Scan the records for the word "Import". Report each line where it occurs.

Saved entries:
================

(** * rvault: the vault lifecycle of [src/core/rvault.c]

    A shallow embedding of the vault metadata codec and of the vault
    object ([rvault_init], [rvault_open], [rvault_open_ekey],
    [rvault_close], [rvault_iter_dir]) together with the layout macros of
    [src/core/storage.h].

    Conventions.
    - A byte is a [Z] in [0, 256); a buffer or a file is a [list Z].
    - A [uint16_t] or [uint8_t] store truncates with [Z.land]; [size_t]
      values are lengths of buffers held in memory and never wrap.  The
      length macros of a file object add a [uint64_t] read from the
      file and are taken modulo [2^64].
    - A C function that returns [-1] or [NULL] yields [Fail]; a violated
      [ASSERT] or an access outside the bounds of an object yields
      [Fault] (the C program has no defined behaviour from there on).
    - The cryptographic library, the key server, the recovery parser and
      the name resolver are not part of these two files: they are the
      fields of the class [Platform]. *)

From stdpp Require Import base numbers option list strings gmap.
From Stdlib Require Import ZArith Lia Ascii.

Local Open Scope Z_scope.

(** ** Integers and byte order *)

Inductive endianness : Type := LittleEndian | BigEndian.

Definition UINT8_MAX : Z := 255.
Definition UINT16_MAX : Z := 65535.

Definition u8 (v : Z) : Z := Z.land v UINT8_MAX.
Definition u16 (v : Z) : Z := Z.land v UINT16_MAX.

(** The two bytes of a 16-bit value, least significant first. *)
Definition lo8 (v : Z) : Z := Z.land v 255.
Definition hi8 (v : Z) : Z := Z.land (Z.shiftr v 8) 255.

Definition bswap16 (v : Z) : Z := Z.lor (Z.shiftl (lo8 v) 8) (hi8 v).

(** [htobe16] and [be16toh] of <endian.h>: a byte swap on a little-endian
    host, the identity on a big-endian one. *)
Definition htobe16 (e : endianness) (v : Z) : Z :=
  match e with
  | LittleEndian => bswap16 (u16 v)
  | BigEndian => u16 v
  end.

Definition be16toh (e : endianness) (v : Z) : Z := htobe16 e v.

(** A [uint16_t] object in memory, as the host lays it out. *)
Definition store16 (e : endianness) (v : Z) : list Z :=
  match e with
  | LittleEndian => [lo8 v; hi8 v]
  | BigEndian => [hi8 v; lo8 v]
  end.

Definition load16 (e : endianness) (b0 b1 : Z) : Z :=
  match e with
  | LittleEndian => Z.lor (Z.shiftl (u8 b1) 8) (u8 b0)
  | BigEndian => Z.lor (Z.shiftl (u8 b0) 8) (u8 b1)
  end.

(** The big-endian wire encoding of a 16-bit value, on any host. *)
Definition be16_bytes (v : Z) : list Z := [hi8 v; lo8 v].

(** A [uint64_t]: truncation, and its eight bytes in memory. *)
Definition UINT64_MAX : Z := 18446744073709551615.

Definition u64 (v : Z) : Z := Z.land v UINT64_MAX.

(** The value of a sequence of bytes read least significant first. *)
Definition of_le_bytes (bs : list Z) : Z :=
  foldr (λ b acc, Z.lor (Z.shiftl acc 8) (u8 b)) 0 bs.

(** The [n] low bytes of a value, least significant first. *)
Fixpoint le_bytes (n : nat) (v : Z) : list Z :=
  match n with
  | O => []
  | S n' => lo8 v :: le_bytes n' (Z.shiftr v 8)
  end.

Definition bswap64 (v : Z) : Z := of_le_bytes (reverse (le_bytes 8 v)).

(** [be64toh] of <endian.h>. *)
Definition be64toh (e : endianness) (v : Z) : Z :=
  match e with
  | LittleEndian => bswap64 (u64 v)
  | BigEndian => u64 v
  end.

(** A [uint64_t] object in memory, as the host reads it. *)
Definition load64 (e : endianness) (bs : list Z) : Z :=
  match e with
  | LittleEndian => of_le_bytes bs
  | BigEndian => of_le_bytes (reverse bs)
  end.

(** ** Results of C calls *)

Inductive res (A : Type) : Type :=
  | Ok (a : A)
  | Fail
  | Fault.
Arguments Ok {A} a.
Arguments Fail {A}.
Arguments Fault {A}.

================

■ ANSWER
From stdpp Require Import base numbers option list strings gmap.
From Stdlib Require Import ZArith Lia Ascii.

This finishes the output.